(Stored items from a collection)
================

(** The deferred end of one frame's disposition: [c.ingressPending.Add(-1)] and
    the poke, when the receive reserved. *)
Definition retire : P unit :=
  was ← crit QRetire (fun s =>
    let s1 := record ERetired s in
    if reserved s
    then (with_reader_owes true (with_ingressPending (ingressPending s - 1) s1), true)
    else (s1, false));
  if (was : bool) then poke true else mret tt.

Definition inboundReadable (c : transport_caps) (s : session) : bool :=
  prober c && match inbox s with [] => false | _ => true end.

(** ** The panic controller *)

Definition recordUnaryPanic (cfg : server) : P unit :=
  upd QPanicked (fun s => if continueAfterPanic cfg then s else with_tainted true s).

(** [pc.admitGate.Lock()]: taken when no one holds either side. *)
Definition lock (self : nat) : P unit :=
  Act QLock (fun _ s =>
    match writer s with
    | None => if readers s =? 0 then (with_writer (Some self) s, Some (mret tt)) else (s, None)
    | Some _ => (s, None)
    end).

Definition recordStreamPanicTaint (cfg : server) (self : nat) : P unit :=
  if continueAfterPanic cfg then mret tt else
  lock self ≫= fun _ =>
  upd QStore (with_tainted true) ≫= fun _ =>
  upd QUnlock (with_writer None).

(** [pc.terminateOnce.Do(func() { close(pc.terminate) })] *)
Definition signalStreamTerminate (cfg : server) : P unit :=
  if continueAfterPanic cfg then mret tt else upd QSignal (with_terminated true).

Definition rlock : P unit :=
  Act QRLock (fun _ s =>
    match writer s with
    | None => (with_readers (readers s + 1) s, Some (mret tt))
    | Some _ => (s, None)
    end).

Definition endAdmit : P unit := upd QRUnlock (fun s => with_readers (readers s - 1) s).

(** [pc.handlerPanicked.Load()], kept in the trace when it finds the taint. *)
Definition see_taint : P bool := crit QTaint (fun s => (if tainted s then record ETainted s else s, tainted s)).

Definition shouldTerminate : P bool := see_taint.

Definition beginAdmit : P bool :=
  rlock ≫= fun _ =>
  t ← see_taint;
  if (t : bool) then endAdmit ≫= fun _ => mret false else mret true.

(** [admitReleaser]: the release of the read side one admission holds, once. *)
Definition arm : P unit := upd QArm (with_released false).

Definition release_in (s : session) : session :=
  if released s then s else with_readers (readers s - 1) (with_released true s).

Definition release : P unit := upd QRelease release_in.

(** ** The dispatcher *)

Record Request := mkRequest { Msg : option message; DecodeFault : text }.
Definition no_request : Request := mkRequest None [].

Record Response := mkResponse { resp_Payload : list Z; resp_Msg : option message }.

Record ResponseEnvelope := mkEnvelope { env_Frame : Frame; env_Msg : option message }.

Definition lookupMethod (h : serviceHandler) (m : Z) : option MethodDesc :=
  match methods h !! m with
  | Some d => if has_NewRequest d then Some d else None
  | None => None
  end.

(** [Dispatcher.NewRequest]: the method whose request is to be decoded. *)
Definition NewRequest (cfg : server) (service m : Z) : option MethodDesc :=
  services cfg !! service ≫= fun h => lookupMethod h m.

Definition statusFrame (f : Frame) (s : FrameStatus) : Frame :=
  mkFrame (CallID f) FrameUnaryErr (Service f) (Method f) 0 [] (Some s) 0.

Definition statusEnvelope (f : Frame) (s : FrameStatus) : ResponseEnvelope := mkEnvelope (statusFrame f s) None.

Definition InternalStatusFrame (f : Frame) (msg : text) : Frame :=
  statusFrame f (mkStatus Table.StatusCodeInternal msg []).

Definition DeclinedStatusFrame (i : Z) (reason : text) : Frame :=
  statusFrame (mkFrame i 0 0 0 0 [] None 0) (mkStatus Table.StatusCodeRequestDeclined reason []).

Definition panicStatus (recovered : text) : FrameStatus := mkStatus Table.StatusCodeHandlerPanic recovered [].

Definition CodeInternal : Z := 8.

(** The details of a status, up to the first that does not marshal. *)
Fixpoint marshal_details (l : list (list Z + text)) : list (list Z) + text :=
  match l with
  | [] => inl []
  | inr t :: _ => inr t
  | inl raw :: l => match marshal_details l with inl ds => inl (raw :: ds) | inr t => inr t end
  end.

Definition statusFromHandlerErr (e : handler_error) : FrameStatus :=
  match e with
  | HStatus code msg details =>
      let code := if Table.StatusCodeReservedMin <=? code then Table.StatusCodeInternal else code in
      match marshal_details details with
      | inl ds => mkStatus code msg ds
      | inr t => mkStatus CodeInternal t []
      end
  | HOther t => mkStatus CodeInternal t []
  end.

(** [invokeHandler]: the admission is released at the top of the handler's
    frame; a panic of the handler is recovered. *)
Definition invokeHandler (i : Z) : P handled :=
  upd (QEnter i) (fun s => record (EEntered i) (release_in s)) ≫= fun _ =>
  ask (QHandler i) told_handled.

Definition serviceHandler_Handle (cfg : server) (h : serviceHandler) (i m : Z) (req : option message) :
    P (Response * option FrameStatus * option error) :=
  match lookupMethod h m with
  | None =>
      mret (mkResponse [] None,
        Some (mkStatus Table.StatusCodeMethodNotFound
          (bytes_of "method " ++ bytes_of (pretty m) ++ bytes_of " not found in " ++ quoted (cdc cfg) (ServiceName h)) []),
        None)
  | Some d =>
      match req with
      | None =>
          mret (mkResponse [] None,
            Some (mkStatus Table.StatusCodeInternal
              (bytes_of "no request was decoded for method " ++ quoted (cdc cfg) (MethodName d) ++ bytes_of " of "
                ++ quoted (cdc cfg) (ServiceName h)) []),
            None)
      | Some _ =>
          r ← invokeHandler i;
          match r with
          | HPanics t =>
              recordUnaryPanic cfg ≫= fun _ => mret (mkResponse [] None, Some (panicStatus t), None)
          | HFails e => mret (mkResponse [] None, Some (statusFromHandlerErr e), None)
          | HReturns m => mret (mkResponse [] (Some m), None, None)
          end
      end
  end.

Definition trackCall (i startedAt : Z) : P unit :=
  upd (QTrack i) (fun s => with_inFlight ({[i]} ∪ inFlight s) s) ≫= fun _ =>
  upd (QTrack i) (fun s => with_leases (Leases.Acquire i startedAt (leases s)) s).

Definition untrackCall (i : Z) : P unit :=
  upd (QUntrack i) (fun s => with_inFlight (inFlight s ∖ {[i]}) s) ≫= fun _ =>
  upd (QUntrack i) (fun s => with_leases (Leases.Release i (leases s)) s).

(** [d.cancel]: the context of a call in flight is ended. *)
Definition cancel (i : Z) : P unit :=
  upd (QCancel i) (fun s => if decide (i ∈ inFlight s) then with_cancelled ({[i]} ∪ cancelled s) s else s).

Definition InflightCount (s : session) : Z := Z.of_nat (size (inFlight s)).

(** [!time.Now().Before(deadline)], with no deadline never. *)
Definition expired (i : Z) (deadline : option Z) : P bool :=
  match deadline with
  | None => mret false
  | Some d =>
      Act QNow (fun x s =>
        match told_time x with
        | Some t => if t <? d then (s, Some (mret false)) else (record (EExpired i) s, Some (mret true))
        | None => (s, None)
        end)
  end.

Definition isCtxErr (e : error) : bool := Is (Some e) CtxCanceled || Is (Some e) CtxDeadlineExceeded.

Definition respond (cfg : server) (f : Frame) (r : Response * option FrameStatus * option error) : list ResponseEnvelope :=
  match r with
  | (_, _, Some e) =>
      if isCtxErr e then []
      else [statusEnvelope f (mkStatus Table.StatusCodeInternal (error_text (cdc cfg) e) [])]
  | (_, Some st, None) => [statusEnvelope f st]
  | (resp, None, None) =>
      [mkEnvelope (mkFrame (CallID f) FrameUnaryResp (Service f) (Method f) 0 (resp_Payload resp) None 0) (resp_Msg resp)]
  end.

Definition dispatchUnary (cfg : server) (f : Frame) (req : Request) (recvAt : Z) : P (list ResponseEnvelope) :=
  let deadline := if 0 <? Budget f then Some (Table.Reanchor (Budget f) recvAt) else None in
  late ← expired (CallID f) deadline;
  if (late : bool) then mret [] else
  match services cfg !! Service f with
  | None => mret [statusEnvelope f (mkStatus Table.StatusCodeServiceNotFound (bytes_of "service not found") [])]
  | Some h =>
      if decide (DecodeFault req = []) then
        trackCall (CallID f) recvAt ≫= fun _ =>
        r ← serviceHandler_Handle cfg h (CallID f) (Method f) (Msg req);
        late ← expired (CallID f) deadline;
        untrackCall (CallID f) ≫= fun _ =>
        mret (if (late : bool) then [] else respond cfg f r)
      else mret [statusEnvelope f (mkStatus Table.StatusCodeInternal (bytes_of "request decode failed: " ++ DecodeFault req) [])]
  end.

Definition Dispatch (cfg : server) (f : Frame) (req : Request) (recvAt : Z) : P (list ResponseEnvelope) :=
  if Kind f =? FrameUnaryReq then dispatchUnary cfg f req recvAt
  else if Kind f =? FrameCancel then cancel (CallID f) ≫= fun _ => mret []
  else mret [].

(** ** The receive side of the loop *)

(** [ConsumeFaultError], and an error that may carry one. *)
Record fault := mkFault { ft_CallID : Z; ft_Kind : Z; ft_Detail : text }.
Record recvErr := mkRecvErr { re_err : error; re_fault : option fault }.

Definition maxDecodeFaultBytes : nat := 512.

(** [utf8.RuneStart] *)
Definition RuneStart (b : Z) : bool := negb (Z.land b 0xC0 =? 0x80).

(** [for cut > 0 && !utf8.RuneStart(detail[cut]) { cut-- }] *)
Fixpoint rune_cut (detail : text) (cut : nat) : nat :=
  match cut with
  | O => O
  | S k => if RuneStart (nth cut detail 0) then cut else rune_cut detail k
  end.

Definition decodeFaultText (detail : text) : text :=
  if decide (length detail <= maxDecodeFaultBytes)%nat then detail
  else take (rune_cut detail maxDecodeFaultBytes) detail ++ bytes_of "... (truncated)".

Definition decodeUnaryRequest (cfg : server) (f : Frame) : Request :=
  match NewRequest cfg (Service f) (Method f) with
  | None => no_request
  | Some d =>
      match Unmarshal (cdc cfg) d (Payload f) with
      | Decoded m => mkRequest (Some m) []
      | DecodeError t => mkRequest None (decodeFaultText t)
      | DecodePanic t => mkRequest None (decodeFaultText (bytes_of "panicked: " ++ t))
      end
  end.

Definition isStreamKind (k : Z) : bool :=
  bool_decide (k ∈ [FrameStreamOpen; FrameStreamMsg; FrameStreamAck; FrameStreamClose; FrameStreamErr; FrameStreamChunk]).

Definition with_Payload (p : list Z) (f : Frame) : Frame :=
  mkFrame (CallID f) (Kind f) (Service f) (Method f) (Budget f) p (FStatus f) (Control f).

(** A stream frame keeps its payload (its own copy when the receive borrows);
    nothing else reads one after the decode. *)
Definition prepareInboundFrame (cfg : server) (f : Frame) : Frame * Request :=
  if Kind f =? FrameUnaryReq then (with_Payload [] f, decodeUnaryRequest cfg f)
  else if isStreamKind (Kind f) then (f, no_request)
  else (with_Payload [] f, no_request).

(** The read after the commit. *)
Definition take_frame : P (Frame + recvErr) :=
  Act QRead (fun x s =>
    match x, inbox s with
    | ACommit, f :: rest => (record (EGot f) (with_inbox rest s), Some (mret (inl f)))
    | ADiscard e, f :: rest =>
        if Kind f =? FrameUnaryReq then (s, None) else (with_inbox rest s, Some (mret (inr (mkRecvErr e None))))
    | AFault d, f :: rest =>
        let s1 := with_inbox rest s in
        (if Kind f =? FrameUnaryReq then record (EDeclined (CallID f)) s1 else s1,
         Some (mret (inr (mkRecvErr [ErrConsumeFault] (Some (mkFault (CallID f) (Kind f) d))))))
    | AErr (Some e), _ => (s, Some (mret (inr (mkRecvErr e None))))
    | _, _ => (s, None)
    end).

(** [recvReserving]: the readiness wait, [reserve], the read. *)
Definition recvReserving (cfg : server) : P (Frame + recvErr) :=
  Act QReady (fun x s =>
    match x with
    | ACommit => (if reserving (caps cfg) then reserve s else s, Some take_frame)
    | AErr (Some e) => (s, Some (mret (inr (mkRecvErr e None))))
    | _ => (s, None)
    end).

Definition receiveOneFrame (cfg : server) : P (Frame * Request + recvErr) :=
  r ← recvReserving cfg;
  mret match r with inl f => inl (prepareInboundFrame cfg f) | inr e => inr e end.

(** ** The exits of the loop

    [None] keeps serving; [Some None] is a clean end. *)

Inductive loopErr := errServeLoopPoisoned | errServeLoopDataPlaneFailed | errServeLoopHandlerPanicked.
Notation verdict := (option (option loopErr)).

Definition terminalLoopExit (e : error) : P verdict :=
  if Is (Some e) ErrPoisoned then mret (Some (Some errServeLoopPoisoned)) else
  c ← ask QFailure told_class;
  mret (Some match c with
    | Burst.BurstFailurePoisoned => Some errServeLoopPoisoned
    | Burst.BurstFailureIOError => Some errServeLoopDataPlaneFailed
    | Burst.BurstFailurePeerClosed | Burst.BurstFailureNone => None
    end).

Definition disposeRecvErr (e : error) : P verdict :=
  if IsFrameLocalRecvErr (Some e) then mret None else terminalLoopExit e.

(** ** Sends and obligations *)

Definition Send (f : Frame) : P (option error) :=
  Act (QSend f) (fun x s =>
    match told_err x with
    | Some e => (record (ESent f e) s, Some (mret e))
    | None => (s, None)
    end).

================

§ EXERCISE PROMPT:
Extract from the data every line where "ResponseEnvelope" shows up.

§ PROBLEM SOLUTION:
Record ResponseEnvelope := mkEnvelope { env_Frame : Frame; env_Msg : option message }.
Definition statusEnvelope (f : Frame) (s : FrameStatus) : ResponseEnvelope := mkEnvelope (statusFrame f s) None.
Definition respond (cfg : server) (f : Frame) (r : Response * option FrameStatus * option error) : list ResponseEnvelope :=
Definition dispatchUnary (cfg : server) (f : Frame) (req : Request) (recvAt : Z) : P (list ResponseEnvelope) :=
Definition Dispatch (cfg : server) (f : Frame) (req : Request) (recvAt : Z) : P (list ResponseEnvelope) :=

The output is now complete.